## WORK ITEM
Below are the records; pull every line that includes "negb".

Stored data:
Lemma frame_UpdateAliases (p : Principal) :
  hoare I (UpdateAliases d flt k p) (fun _ => I) I.
Proof.
  unfold UpdateAliases.
  apply hoare_bind with (R := fun _ => I).
  { apply hoare_eval; auto. }
  intros oldAddress. apply hoare_forEach. intros a _.
  unfold aliasBody. destruct (negb (String.eqb a oldAddress)); [|now apply hoare_ret].
  apply hoare_bind with (R := fun newA w => I w /\ hasAt newA = true).
  { apply hoare_eval; [|auto]. intros w n Hw Hn. split; [assumption|].
    exact (changeEmailDomain_result_hasAt _ _ _ Hn). }
  intros newA. destruct (negb (hasAlias newA (Aliases p))).
  - apply hoare_bind with (R := fun _ => I).
    + intros w (Hw & Hat). exact (I_insert (Id p) newA Hat w Hw).
    + intros _. now apply hoare_ret.
  - apply hoare_ret. now intros w (Hw & _).
Qed.

End Frame.

Lemma frame_passBody (d : DomainChanger) (flt : Faults) (k : kind)
    (I : World -> Prop) (x : Principal) :
  (forall key p, hasAt (Email p) = true ->
     hoare I (UpdateDo flt k key p) (fun _ => I) I) ->
  (forall key a, hasAt a = true ->
     hoare I (AliasesInsertDo flt k key a) (fun _ => I) I) ->
  hoare I (passBody d flt k x) (fun _ => I) I.
Proof.
  intros HU HA.
  assert (Hupd : forall e,
            hoare (fun w => I w /\ hasAt e = true)
              (UpdateDo flt k (Id x) (setEmail e x)) (fun _ => I) I).
  { intros e w (Hw & Hat). exact (HU (Id x) (setEmail e x) Hat w Hw). }
  assert (Hev : hoare I (eval (emailNewDomain d (Email x)))
                  (fun e w => I w /\ hasAt e = true) I).
  { apply hoare_eval; [|auto]. intros w n Hw Hn. split; [assumption|].
    exact (changeEmailDomain_result_hasAt _ _ _ Hn). }
  destruct k; simpl; unfold userBody, groupBody;
    (apply hoare_bind with (R := fun e w => I w /\ hasAt e = true); [exact Hev|]);
    intros e;
    (apply hoare_bind with (R := fun _ => I);
     [| intros x'; now apply frame_UpdateAliases]);
    (destruct (String.eqb e (Email x));
     [ apply hoare_ret; now intros w (Hw & _) |]);
    (apply hoare_bind with (R := fun _ => I); [apply Hupd|]);
    intros [q|]; try (now apply hoare_ret); intros w Hw; exact Hw.
Qed.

## RESULT OF THE EXERCISE
  unfold aliasBody. destruct (negb (String.eqb a oldAddress)); [|now apply hoare_ret].
  intros newA. destruct (negb (hasAlias newA (Aliases p))).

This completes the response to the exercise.